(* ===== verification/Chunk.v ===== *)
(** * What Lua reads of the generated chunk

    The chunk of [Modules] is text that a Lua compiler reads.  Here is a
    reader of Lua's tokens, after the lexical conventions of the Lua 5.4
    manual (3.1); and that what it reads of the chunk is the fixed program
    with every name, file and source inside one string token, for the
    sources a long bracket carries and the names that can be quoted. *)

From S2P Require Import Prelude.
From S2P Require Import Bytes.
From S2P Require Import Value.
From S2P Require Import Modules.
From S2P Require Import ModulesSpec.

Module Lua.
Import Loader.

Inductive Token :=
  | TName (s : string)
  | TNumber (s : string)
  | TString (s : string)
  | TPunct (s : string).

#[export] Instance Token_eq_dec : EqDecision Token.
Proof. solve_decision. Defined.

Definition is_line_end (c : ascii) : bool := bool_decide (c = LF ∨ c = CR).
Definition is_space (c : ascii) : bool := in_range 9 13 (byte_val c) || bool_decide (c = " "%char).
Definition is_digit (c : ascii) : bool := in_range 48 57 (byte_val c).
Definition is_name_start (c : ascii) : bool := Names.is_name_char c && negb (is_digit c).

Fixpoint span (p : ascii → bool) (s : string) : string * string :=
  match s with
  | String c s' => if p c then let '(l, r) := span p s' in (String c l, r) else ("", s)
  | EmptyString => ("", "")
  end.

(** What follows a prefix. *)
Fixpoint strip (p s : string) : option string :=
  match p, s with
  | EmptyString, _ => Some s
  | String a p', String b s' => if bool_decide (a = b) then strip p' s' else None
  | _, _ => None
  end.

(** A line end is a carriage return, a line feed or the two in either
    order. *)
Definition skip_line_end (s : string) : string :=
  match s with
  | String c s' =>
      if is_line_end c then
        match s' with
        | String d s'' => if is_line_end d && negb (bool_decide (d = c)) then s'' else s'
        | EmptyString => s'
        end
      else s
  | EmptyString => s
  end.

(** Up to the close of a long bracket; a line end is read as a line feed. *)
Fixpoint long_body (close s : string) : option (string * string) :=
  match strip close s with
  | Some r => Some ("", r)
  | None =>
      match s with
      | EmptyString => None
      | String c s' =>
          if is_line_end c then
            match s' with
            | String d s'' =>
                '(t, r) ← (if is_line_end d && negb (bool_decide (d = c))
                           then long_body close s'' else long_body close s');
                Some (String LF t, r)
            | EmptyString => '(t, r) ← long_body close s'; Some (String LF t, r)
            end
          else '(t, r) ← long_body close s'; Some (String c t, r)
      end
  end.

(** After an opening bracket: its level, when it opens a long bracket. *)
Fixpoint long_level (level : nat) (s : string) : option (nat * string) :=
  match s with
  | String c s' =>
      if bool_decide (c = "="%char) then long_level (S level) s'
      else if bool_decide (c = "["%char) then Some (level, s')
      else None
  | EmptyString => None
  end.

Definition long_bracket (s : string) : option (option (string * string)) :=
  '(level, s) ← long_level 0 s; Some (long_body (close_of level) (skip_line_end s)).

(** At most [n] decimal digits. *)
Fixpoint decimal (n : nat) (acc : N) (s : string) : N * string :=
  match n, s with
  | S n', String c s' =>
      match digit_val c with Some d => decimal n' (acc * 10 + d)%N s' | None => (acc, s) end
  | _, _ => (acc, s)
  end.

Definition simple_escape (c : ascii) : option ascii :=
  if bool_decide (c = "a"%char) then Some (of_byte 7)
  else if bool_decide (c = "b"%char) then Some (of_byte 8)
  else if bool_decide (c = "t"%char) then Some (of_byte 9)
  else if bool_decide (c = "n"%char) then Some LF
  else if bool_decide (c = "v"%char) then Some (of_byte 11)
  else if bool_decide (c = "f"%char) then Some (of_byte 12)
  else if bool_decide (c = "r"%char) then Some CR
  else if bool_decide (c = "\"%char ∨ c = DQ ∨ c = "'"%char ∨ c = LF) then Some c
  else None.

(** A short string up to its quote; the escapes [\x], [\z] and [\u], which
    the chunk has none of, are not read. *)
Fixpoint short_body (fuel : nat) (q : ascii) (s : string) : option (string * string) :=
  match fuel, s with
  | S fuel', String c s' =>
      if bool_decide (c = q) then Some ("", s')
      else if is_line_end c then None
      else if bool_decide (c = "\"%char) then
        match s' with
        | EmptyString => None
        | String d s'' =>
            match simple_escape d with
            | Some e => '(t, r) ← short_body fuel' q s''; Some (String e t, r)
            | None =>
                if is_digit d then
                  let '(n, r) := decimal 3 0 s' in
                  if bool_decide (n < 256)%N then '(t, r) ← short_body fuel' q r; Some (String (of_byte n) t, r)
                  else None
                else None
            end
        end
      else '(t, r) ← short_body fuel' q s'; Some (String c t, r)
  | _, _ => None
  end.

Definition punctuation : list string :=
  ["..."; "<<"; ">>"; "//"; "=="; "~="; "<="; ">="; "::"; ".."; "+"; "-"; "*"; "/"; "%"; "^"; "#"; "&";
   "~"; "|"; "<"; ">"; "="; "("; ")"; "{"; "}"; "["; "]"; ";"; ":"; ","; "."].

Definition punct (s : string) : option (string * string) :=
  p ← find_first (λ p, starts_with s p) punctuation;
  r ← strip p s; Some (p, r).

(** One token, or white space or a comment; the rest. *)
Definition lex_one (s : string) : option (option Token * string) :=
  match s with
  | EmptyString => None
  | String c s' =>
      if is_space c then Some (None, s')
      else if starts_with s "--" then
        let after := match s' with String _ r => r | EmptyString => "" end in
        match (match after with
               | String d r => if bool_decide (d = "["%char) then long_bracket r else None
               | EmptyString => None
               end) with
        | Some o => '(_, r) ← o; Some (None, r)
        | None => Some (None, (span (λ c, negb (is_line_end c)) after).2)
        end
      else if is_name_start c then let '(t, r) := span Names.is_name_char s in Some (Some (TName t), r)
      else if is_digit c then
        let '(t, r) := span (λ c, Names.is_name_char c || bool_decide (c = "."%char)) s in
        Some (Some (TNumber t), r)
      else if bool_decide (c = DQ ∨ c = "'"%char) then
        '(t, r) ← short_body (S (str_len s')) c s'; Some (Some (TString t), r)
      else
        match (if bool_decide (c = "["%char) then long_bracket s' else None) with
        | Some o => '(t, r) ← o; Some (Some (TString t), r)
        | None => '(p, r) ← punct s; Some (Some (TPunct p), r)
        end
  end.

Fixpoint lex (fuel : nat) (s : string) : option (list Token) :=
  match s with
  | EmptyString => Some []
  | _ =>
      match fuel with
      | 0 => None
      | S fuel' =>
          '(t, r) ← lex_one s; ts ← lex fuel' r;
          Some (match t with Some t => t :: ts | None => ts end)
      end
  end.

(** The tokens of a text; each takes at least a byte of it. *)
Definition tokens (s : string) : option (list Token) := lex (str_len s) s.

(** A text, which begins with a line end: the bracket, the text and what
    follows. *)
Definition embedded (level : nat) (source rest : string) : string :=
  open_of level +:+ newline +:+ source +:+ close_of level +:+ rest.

-- -- --

WHAT THIS TASK INVOLVES
Exactly as they appear above, print all the entries.

ANSWER BOX
(* ===== verification/Chunk.v ===== *)
(** * What Lua reads of the generated chunk

    The chunk of [Modules] is text that a Lua compiler reads.  Here is a
    reader of Lua's tokens, after the lexical conventions of the Lua 5.4
    manual (3.1); and that what it reads of the chunk is the fixed program
    with every name, file and source inside one string token, for the
    sources a long bracket carries and the names that can be quoted. *)

From S2P Require Import Prelude.
From S2P Require Import Bytes.
From S2P Require Import Value.
From S2P Require Import Modules.
From S2P Require Import ModulesSpec.

Module Lua.
Import Loader.

Inductive Token :=
  | TName (s : string)
  | TNumber (s : string)
  | TString (s : string)
  | TPunct (s : string).

#[export] Instance Token_eq_dec : EqDecision Token.
Proof. solve_decision. Defined.

Definition is_line_end (c : ascii) : bool := bool_decide (c = LF ∨ c = CR).
Definition is_space (c : ascii) : bool := in_range 9 13 (byte_val c) || bool_decide (c = " "%char).
Definition is_digit (c : ascii) : bool := in_range 48 57 (byte_val c).
Definition is_name_start (c : ascii) : bool := Names.is_name_char c && negb (is_digit c).

Fixpoint span (p : ascii → bool) (s : string) : string * string :=
  match s with
  | String c s' => if p c then let '(l, r) := span p s' in (String c l, r) else ("", s)
  | EmptyString => ("", "")
  end.

(** What follows a prefix. *)
Fixpoint strip (p s : string) : option string :=
  match p, s with
  | EmptyString, _ => Some s
  | String a p', String b s' => if bool_decide (a = b) then strip p' s' else None
  | _, _ => None
  end.

(** A line end is a carriage return, a line feed or the two in either
    order. *)
Definition skip_line_end (s : string) : string :=
  match s with
  | String c s' =>
      if is_line_end c then
        match s' with
        | String d s'' => if is_line_end d && negb (bool_decide (d = c)) then s'' else s'
        | EmptyString => s'
        end
      else s
  | EmptyString => s
  end.

(** Up to the close of a long bracket; a line end is read as a line feed. *)
Fixpoint long_body (close s : string) : option (string * string) :=
  match strip close s with
  | Some r => Some ("", r)
  | None =>
      match s with
      | EmptyString => None
      | String c s' =>
          if is_line_end c then
            match s' with
            | String d s'' =>
                '(t, r) ← (if is_line_end d && negb (bool_decide (d = c))
                           then long_body close s'' else long_body close s');
                Some (String LF t, r)
            | EmptyString => '(t, r) ← long_body close s'; Some (String LF t, r)
            end
          else '(t, r) ← long_body close s'; Some (String c t, r)
      end
  end.

(** After an opening bracket: its level, when it opens a long bracket. *)
Fixpoint long_level (level : nat) (s : string) : option (nat * string) :=
  match s with
  | String c s' =>
      if bool_decide (c = "="%char) then long_level (S level) s'
      else if bool_decide (c = "["%char) then Some (level, s')
      else None
  | EmptyString => None
  end.

Definition long_bracket (s : string) : option (option (string * string)) :=
  '(level, s) ← long_level 0 s; Some (long_body (close_of level) (skip_line_end s)).

(** At most [n] decimal digits. *)
Fixpoint decimal (n : nat) (acc : N) (s : string) : N * string :=
  match n, s with
  | S n', String c s' =>
      match digit_val c with Some d => decimal n' (acc * 10 + d)%N s' | None => (acc, s) end
  | _, _ => (acc, s)
  end.

Definition simple_escape (c : ascii) : option ascii :=
  if bool_decide (c = "a"%char) then Some (of_byte 7)
  else if bool_decide (c = "b"%char) then Some (of_byte 8)
  else if bool_decide (c = "t"%char) then Some (of_byte 9)
  else if bool_decide (c = "n"%char) then Some LF
  else if bool_decide (c = "v"%char) then Some (of_byte 11)
  else if bool_decide (c = "f"%char) then Some (of_byte 12)
  else if bool_decide (c = "r"%char) then Some CR
  else if bool_decide (c = "\"%char ∨ c = DQ ∨ c = "'"%char ∨ c = LF) then Some c
  else None.

(** A short string up to its quote; the escapes [\x], [\z] and [\u], which
    the chunk has none of, are not read. *)
Fixpoint short_body (fuel : nat) (q : ascii) (s : string) : option (string * string) :=
  match fuel, s with
  | S fuel', String c s' =>
      if bool_decide (c = q) then Some ("", s')
      else if is_line_end c then None
      else if bool_decide (c = "\"%char) then
        match s' with
        | EmptyString => None
        | String d s'' =>
            match simple_escape d with
            | Some e => '(t, r) ← short_body fuel' q s''; Some (String e t, r)
            | None =>
                if is_digit d then
                  let '(n, r) := decimal 3 0 s' in
                  if bool_decide (n < 256)%N then '(t, r) ← short_body fuel' q r; Some (String (of_byte n) t, r)
                  else None
                else None
            end
        end
      else '(t, r) ← short_body fuel' q s'; Some (String c t, r)
  | _, _ => None
  end.

Definition punctuation : list string :=
  ["..."; "<<"; ">>"; "//"; "=="; "~="; "<="; ">="; "::"; ".."; "+"; "-"; "*"; "/"; "%"; "^"; "#"; "&";
   "~"; "|"; "<"; ">"; "="; "("; ")"; "{"; "}"; "["; "]"; ";"; ":"; ","; "."].

Definition punct (s : string) : option (string * string) :=
  p ← find_first (λ p, starts_with s p) punctuation;
  r ← strip p s; Some (p, r).

(** One token, or white space or a comment; the rest. *)
Definition lex_one (s : string) : option (option Token * string) :=
  match s with
  | EmptyString => None
  | String c s' =>
      if is_space c then Some (None, s')
      else if starts_with s "--" then
        let after := match s' with String _ r => r | EmptyString => "" end in
        match (match after with
               | String d r => if bool_decide (d = "["%char) then long_bracket r else None
               | EmptyString => None
               end) with
        | Some o => '(_, r) ← o; Some (None, r)
        | None => Some (None, (span (λ c, negb (is_line_end c)) after).2)
        end
      else if is_name_start c then let '(t, r) := span Names.is_name_char s in Some (Some (TName t), r)
      else if is_digit c then
        let '(t, r) := span (λ c, Names.is_name_char c || bool_decide (c = "."%char)) s in
        Some (Some (TNumber t), r)
      else if bool_decide (c = DQ ∨ c = "'"%char) then
        '(t, r) ← short_body (S (str_len s')) c s'; Some (Some (TString t), r)
      else
        match (if bool_decide (c = "["%char) then long_bracket s' else None) with
        | Some o => '(t, r) ← o; Some (Some (TString t), r)
        | None => '(p, r) ← punct s; Some (Some (TPunct p), r)
        end
  end.

Fixpoint lex (fuel : nat) (s : string) : option (list Token) :=
  match s with
  | EmptyString => Some []
  | _ =>
      match fuel with
      | 0 => None
      | S fuel' =>
          '(t, r) ← lex_one s; ts ← lex fuel' r;
          Some (match t with Some t => t :: ts | None => ts end)
      end
  end.

(** The tokens of a text; each takes at least a byte of it. *)
Definition tokens (s : string) : option (list Token) := lex (str_len s) s.

(** A text, which begins with a line end: the bracket, the text and what
    follows. *)
Definition embedded (level : nat) (source rest : string) : string :=
  open_of level +:+ newline +:+ source +:+ close_of level +:+ rest.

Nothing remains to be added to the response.